Abstract
Purpose :
Glaucoma is a leading cause of blindness worldwide and a substantial public health burden. Cost is an important consideration in glaucoma management, and high costs may deter patients from seeking care, especially in developing nations where patients may have limited financial means. We compared the prices of different glaucoma interventions in 20 nations.
Methods :
We obtained prices for glaucoma medications, laser trabeculoplasty (LTP), and incisional glaucoma surgery using government pricing data, drug databases, academic publications, and communications with local ophthalmologists. When different prices for interventions were obtained from multiple sources in one country, mean prices were calculated. Prices for each intervention were adjusted for inflation and purchasing power parity to 2016 USD, and compared to median annual household incomes for each country.
Results :
Of the 20 countries, 12 were developing nations and 8 were developed nations.
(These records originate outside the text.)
(* ===== verification/ScifRegInv.v ===== *)
(** * Both nodes agree on the registered windows

    Every window of node A is in one of the stages of its life, which fixes the messages
    about it that are on their way and the memory it holds at node B ([stage]); the
    invariant says so for all windows, and what the lists and offsets have to do with it. *)
From S2P Require Import Prelude Ports Endpoint NodeQp RmaList DmaWindow ScifDma ScifRma ScifReg ScifRegList.
Local Open Scope Z_scope.

Module ScifRegInv.
Import RmaList DmaWindow NodeQp ScifReg ScifRegList.

(** ** Stages of a window *)

(** The window of node A that a message is about; that a message frees one of node B. *)
Definition target (m : scifmsg) : Z :=
  if (uop m =? SCIF_UNREGISTER) || (uop m =? SCIF_DELETE_WINDOW) || (uop m =? SCIF_USED_WINDOW) then payload1 m else payload2 m.
Definition is_free (m : scifmsg) : bool := uop m =? SCIF_FREE_VIRT.
Definition about (w : Z) (m : scifmsg) : bool := negb (is_free m) && (target m =? w).

Definition msgs (w : Z) (l : list scifmsg) : list scifmsg := List.filter (about w) l.
Definition frees (l : list scifmsg) : list Z := payload1 <$> List.filter is_free l.

(** The DMA address at the peer of one at node A. *)
Definition converted (k : link) (da : Z) : Z := if k_mgmt k then da else peer_addr (k_p2p k) (k_base k) da.
Definition fixed_up (k : link) (da : Z) : Z := match k_aper k with Some pa => u64 (da + pa) | None => da end.
(* ===== verification/ScifRegStep.v ===== *)
(** * Changes of one window

    The steps of [ScifReg] as changes about one window, which keep what the invariant of
    [ScifRegInv] says about the others. *)
From S2P Require Import Prelude Ports Endpoint NodeQp RmaList DmaWindow ScifDma ScifRma ScifReg ScifRegList ScifRegInv.
Local Open Scope Z_scope.

Module ScifRegStep.
Import RmaList DmaWindow NodeQp ScifReg ScifRegList ScifRegInv.

#[export] Hint Rewrite @lookup_insert_eq @lookup_delete_eq : mpss.
Arguments msgs : simpl never.
Arguments frees : simpl never.
Arguments about : simpl never.

Lemma msgs_app w l l' : msgs w (l ++ l') = msgs w l ++ msgs w l'.
Proof. apply List.filter_app. Qed.
Lemma frees_app l l' : frees (l ++ l') = frees l ++ frees l'.
Proof. unfold frees. by rewrite List.filter_app, fmap_app. Qed.

Lemma msgs_one w m : msgs w [m] = if about w m then [m] else [].
Proof. done. Qed.

Lemma msgs_cons w m l : msgs w (m :: l) = if about w m then m :: msgs w l else msgs w l.
Proof. done. Qed.
Lemma frees_cons m l : frees (m :: l) = if is_free m then payload1 m :: frees l else frees l.
Proof. unfold frees. cbn. by destruct (is_free m). Qed.

Lemma about_self m w : is_free m = false → target m = w → about w m = true.
Proof. intros Hf <-. unfold about. by rewrite Hf, Z.eqb_refl. Qed.
Lemma about_other m w w' : target m = w → w' ≠ w → about w' m = false.
Proof. intros <- Hne. unfold about. destruct (Z.eqb_spec (target m) w'); [congruence|apply andb_false_r]. Qed.

Lemma about_inv m w : about w m = true → is_free m = false ∧ target m = w.
Proof. unfold about. intros [Hf Ht%Z.eqb_eq]%andb_true_iff. by apply negb_true_iff in Hf. Qed.

Lemma remote_at_ext rm rl rm' rl' o :
  (∀ v, o = Some v → rm' !! v = rm !! v ∧ (v ∈ rl' ↔ v ∈ rl)) → remote_at rm' rl' o = remote_at rm rl o.
Proof.
  destruct o as [v|]; [|done]. intros H. destruct (H v eq_refl) as [Hr Hl]. cbn. rewrite Hr.
  destruct (rm !! v) as [r|]; [|done]. cbn. by rewrite (bool_decide_ext _ _ Hl).
Qed.

Section Pre.
Context (k : link) (w : Z).

Definition stage_of (own : gmap Z Z) (s : net) (w : Z) : Prop :=
  stage k w (locals s !! w) (msgs w (a2b s)) (msgs w (b2a s)) (own !! w) (remote_at (remotes s) (remote_reg_list s) (own !! w)).

(** The invariant, but for the stage of [w]. *)
Record pre (own : gmap Z Z) (s : net) : Prop := {
  p_a : a_ok (locals s) (reg_list s) (a_rma s) (iovad s);
  p_b : b_ok own (remotes s) (remote_reg_list s) (frees (a2b s) ++ b_rma s);
  p_others : ∀ w', w' ≠ w → stage_of own s w';
}.

Lemma pre_inv s : inv k s → ∃ own, pre own s ∧ stage_of own s w.
Proof. intros (Ha & own & Hb & Hs). exists own. split; [|apply Hs]. split; try done. intros w' _. apply Hs. Qed.

Lemma inv_pre own s o ab ba ov r :
  pre own s → locals s !! w = o → msgs w (a2b s) = ab → msgs w (b2a s) = ba →
  own !! w = ov → remote_at (remotes s) (remote_reg_list s) ov = r → stage k w o ab ba ov r → inv k s.
Proof.
  intros [Ha Hb Ho] <- <- <- <- <- Hs. split; [done|]. exists own. split; [done|]. intros w'.
  destruct (decide (w' = w)) as [->|Hne]; [done|by apply Ho].
Qed.

(** What keeps the stages of the other windows. *)
Lemma others_frame own s own' s' :
  (∀ w', w' ≠ w → stage_of own s w') →
  (∀ w', w' ≠ w → locals s' !! w' = locals s !! w' ∧ msgs w' (a2b s') = msgs w' (a2b s) ∧ msgs w' (b2a s') = msgs w' (b2a s)) →
  (∀ w', w' ≠ w → own' !! w' = own !! w') →
  (∀ w' v, w' ≠ w → own !! w' = Some v → remotes s' !! v = remotes s !! v ∧ (v ∈ remote_reg_list s' ↔ v ∈ remote_reg_list s)) →
  ∀ w', w' ≠ w → stage_of own' s' w'.
Proof.
  intros Hs Hl Ho Hr w' Hne. unfold stage_of. destruct (Hl _ Hne) as (-> & -> & ->). rewrite Ho by done.
  erewrite remote_at_ext; [by apply Hs|]. intros v Hv. by eapply Hr.
Qed.

Lemma other_owned own s w' v v' :
  pre own s → own !! w = Some v → w' ≠ w → own !! w' = Some v' → v' ≠ v.
Proof. intros Hp Hv Hne Hv' ->. apply Hne. by eapply (bk_inj _ _ _ _ (p_b _ _ Hp)). Qed.

Lemma pre_put own s l l' :
  pre own s → locals s !! w = Some l → local_ok w l' → range (win (lw l')) = range (win (lw l)) →
  (l_pc l' = Listed ↔ l_pc l = Listed) → (l_pc l' = Deleted ↔ l_pc l = Deleted) → pre own (put_local w l' s).
Proof.
  intros Hp Hl Hok Hr HL HD. destruct Hp as [Ha Hb Ho]. split; [by eapply a_upd|done|].
  eapply others_frame; [done| |done|done]. intros w' Hne. cbn. by rewrite lookup_insert_ne.
Qed.

Lemma pre_send_b own s m : pre own s → is_free m = false → target m = w → pre own (send_b m s).
Proof.
  intros [Ha Hb Ho] Hf Ht. split; [done| |].
  - cbn. rewrite frees_app, frees_cons, Hf, app_nil_r. done.
  - eapply others_frame; [done| |done|done]. intros w' Hne. cbn. by rewrite msgs_app, msgs_one, (about_other m w), app_nil_r.
Qed.

Lemma pre_send_a own s m : pre own s → target m = w → pre own (send_a m s).
Proof.
  intros [Ha Hb Ho] Ht. split; [done|done|].
  eapply others_frame; [done| |done|done]. intros w' Hne. cbn. by rewrite msgs_app, msgs_one, (about_other m w), app_nil_r.
Qed.

Lemma pre_recv_b own s m ms : pre own s → a2b s = m :: ms → is_free m = false → target m = w → pre own (set_msgs ms (b2a s) s).
Proof.
  intros [Ha Hb Ho] Hm Hf Ht. split; [done| |].
  - cbn. by rewrite Hm, frees_cons, Hf in Hb.
  - eapply others_frame; [done| |done|done]. intros w' Hne. cbn. by rewrite Hm, msgs_cons, (about_other m w).
Qed.

Lemma pre_recv_a own s m ms : pre own s → b2a s = m :: ms → target m = w → pre own (set_msgs (a2b s) ms s).
Proof.
  intros [Ha Hb Ho] Hm Ht. split; [done|done|].
  eapply others_frame; [done| |done|done]. intros w' Hne. cbn. by rewrite Hm, msgs_cons, (about_other m w).
Qed.

Lemma pre_remote own s v r r' :
  pre own s → own !! w = Some v → remotes s !! v = Some r → w_addr (win (rw r')) = v → rstate r' ≠ SCIF_UNREG_ACCEPTED →
  (v ∈ remote_reg_list s → range (win (rw r')) = range (win (rw r))) → pre own (set_remotes (<[v:=r']> (remotes s)) s).
Proof.
  intros Hp Hv Hr Ha Hacc Hrng. split; [apply Hp|eapply b_upd; try done; apply Hp|].
  eapply others_frame; [apply Hp|done|done|]. intros w' v' Hne Hv'. cbn. rewrite lookup_insert_ne; [done|].
  apply not_eq_sym. by eapply other_owned.
Qed.

Lemma pre_alloc own s v r :
  pre own s → own !! w = None → remotes s !! v = None → w_addr (win (rw r)) = v → rstate r ≠ SCIF_UNREG_ACCEPTED →
  pre (<[w:=v]> own) (set_remotes (<[v:=r]> (remotes s)) s).
Proof.
  intros Hp Hw Hv Ha Hacc. split; [apply Hp|apply b_new; try done; apply Hp|].
  eapply others_frame; [apply Hp|done|intros; by rewrite lookup_insert_ne|]. intros w' v' Hne Hv'. cbn.
  rewrite lookup_insert_ne; [done|]. intros <-. destruct (bk_own _ _ _ _ (p_b _ _ Hp) _ _ Hv') as [? ?]. congruence.
Qed.

Lemma pre_drop own s v :
  pre own s → own !! w = Some v → pre (delete w own) (set_remotes (delete v (remotes s)) (set_remote_list (list_del v (remote_reg_list s)) (b_rma s) s)).
Proof.
  intros Hp Hv. split; [apply Hp|apply b_free; [apply Hp|done]|].
  eapply others_frame; [apply Hp|done|intros; by rewrite lookup_delete_ne|]. intros w' v' Hne Hv'. cbn.
  assert (v' ≠ v) by (by eapply other_owned). rewrite lookup_delete_ne by done. rewrite list_del_elem. tauto.
Qed.

Lemma pre_queue own s v :
  pre own s → own !! w = Some v → pre (delete w own) (set_remote_list (list_del v (remote_reg_list s)) (b_rma s ++ [v]) s).
Proof.
  intros Hp Hv. split; [apply Hp| |].
  - cbn. rewrite app_assoc. apply b_release; [apply Hp|done].
  - eapply others_frame; [apply Hp|done|intros; by rewrite lookup_delete_ne|]. intros w' v' Hne Hv'. cbn.
    assert (v' ≠ v) by (by eapply other_owned). rewrite list_del_elem. tauto.
Qed.

Lemma pre_free_virt own s v :
  pre own s → own !! w = Some v → v ∉ remote_reg_list s → pre (delete w own) (send_free_virt w v s).
Proof.
  intros Hp Hv Hnin. split; [apply Hp| |].
  - pose proof (b_release _ _ _ _ _ _ (p_b _ _ Hp) Hv) as Hb. rewrite list_del_id in Hb by done.
    cbn. rewrite frees_app. eapply b_perm, Hb. rewrite <- !app_assoc. f_equiv. apply Permutation_app_comm.
  - eapply others_frame; [apply Hp| |intros; by rewrite lookup_delete_ne|done].
    intros w' Hne. cbn. by rewrite msgs_app, app_nil_r.
Qed.

Lemma stage_listed w' o ab ba v r :
  stage k w' o ab ba (Some v) (Some (r, true)) → ∃ l, o = Some l ∧ l_pc l ≠ Deleted ∧ at_peer k w' l r.
Proof. inversion 1; subst; eexists; split_and!; congruence || done. Qed.

Lemma at_peer_range l r : at_peer k w l r → offset (win (rw r)) = offset (win (lw l)) ∧ nr_pages (win (rw r)) = nr_pages (win (lw l)).
Proof. intros []. done. Qed.

Lemma remote_at_listed (own : gmap Z Z) s w' v r :
  own !! w' = Some v → v ∈ remote_reg_list s → remotes s !! v = Some r →
  remote_at (remotes s) (remote_reg_list s) (own !! w') = Some (r, true).
Proof. intros -> Hv Hr. cbn. rewrite Hr. cbn. by rewrite bool_decide_true. Qed.

(** A listed window at node B has its counterpart at node A. *)
Lemma listed_local own s w' v r :
  stage_of own s w' → own !! w' = Some v → v ∈ remote_reg_list s → remotes s !! v = Some r →
  ∃ l, locals s !! w' = Some l ∧ l_pc l ≠ Deleted ∧ at_peer k w' l r.
Proof.
  unfold stage_of. intros Hs Hw Hv Hr. rewrite (remote_at_listed own s w' v r), Hw in Hs by done. by eapply stage_listed.
Qed.

Lemma pre_insert own s v l r :
  pre own s → own !! w = Some v → remotes s !! v = Some r → v ∉ remote_reg_list s →
  locals s !! w = Some l → l_pc l ≠ Deleted → at_peer k w l r →
  pre own (set_remote_list (w_addr <$> scif_insert_window (win (rw r)) (omap (win_of_remote s) (remote_reg_list s))) (b_rma s) s).
Proof.
  intros Hp Hv Hr Hnin Hl HD Hat. destruct (at_peer_range _ _ Hat) as [Ho Hn].
  pose proof (lk_reg _ _ (ak_local _ _ _ _ (p_a _ _ Hp) _ _ Hl)) as Hok.
  destruct (window_list_reg _ _ (bk_list _ _ _ _ (p_b _ _ Hp))) as [_ Hmap].
  split; [apply Hp| |].
  - cbn. apply (b_insert _ _ _ _ w v); try done; [apply Hp|unfold reg_ok in *; by rewrite Ho, Hn|].
    intros v' r' Hv' Hr'. destruct (bk_listed _ _ _ _ (p_b _ _ Hp) _ Hv') as [w' Hw'].
    assert (w' ≠ w) as Hne by (intros ->; congruence).
    destruct (listed_local _ _ _ _ _ (p_others _ _ Hp _ Hne) Hw' Hv' Hr') as (l' & Hl' & HD' & [_ Ho' Hn' _ _ _ _]).
    pose proof (a_disjoint _ _ _ _ w w' _ _ (p_a _ _ Hp) Hl Hl' HD HD' (not_eq_sym Hne)) as Hd. unfold w_offset in Ho'.
    unfold disjoint, apart in *. by rewrite Ho, Hn, Ho', Hn'.
  - eapply others_frame; [apply Hp|done|done|]. intros w' v' Hne Hv'. cbn. split; [done|].
    rewrite insert_elem. unfold win_of_remote. fold (remote_win (remotes s)). rewrite Hmap, (bk_addr _ _ _ _ (p_b _ _ Hp) _ _ Hr).
    assert (v' ≠ v) by (by eapply other_owned). tauto.
Qed.

Lemma pre_destroy own s l :
  pre own s → locals s !! w = Some l → l_pc l ≠ Listed → l_pc l ≠ Deleted → own !! w = None →
  msgs w (a2b s) = [] → msgs w (b2a s) = [] → inv k (scif_destroy_window w l s).
Proof.
  intros Hp Hl HL HD Ho Hab Hba. apply (inv_pre own _ None [] [] None None); try done; [|apply lookup_delete_eq|constructor].
  split; [|apply Hp|].
  - cbn. unfold scif_free_window_offset. rewrite (lk_freed _ _ (ak_local _ _ _ _ (p_a _ _ Hp) _ _ Hl)), bool_decide_false by done.
    by apply a_free; [apply Hp|..].
  - eapply others_frame; [apply Hp| |done|done]. intros w' Hne. cbn. by rewrite lookup_delete_ne.
Qed.

End Pre.

End ScifRegStep.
We used an average of 2 data sources per country. Price of a one-year supply of generic latanoprost relative to median annual household income ranged from 0.1% in Switzerland to 30.8% in Ethiopia, and was 1.3% in the US. Price of a one-year supply of generic timolol relative to income ranged from 0.1% in the UK to 3.7% in South Africa (0.3% in the US). Price of LTP relative to income ranged from 0.2% in Switzerland to 11.4% in India (1.6% in the US). Price of trabeculectomy relative to income ranged from 1.2% in Canada to 18.3% in India (6.5% in the US). In some developing countries, the price of bilateral LTP approached the price of one year of prostaglandin therapy.
Conclusions :
Cost of glaucoma treatment relative to median annual household income was overall higher in developing countries. Timolol was the most affordable topical medication in all countries studied. Cost of treatment in the USA was high for a developed country. Cost of care has been shown to influence not only adherence but also utilization of care. Ophthalmologists should consider costs when developing a therapeutic plan, especially when working in resource-limited settings.
This is an abstract that was submitted for the 2017 ARVO Annual Meeting, held in Baltimore, MD, May 7-11, 2017.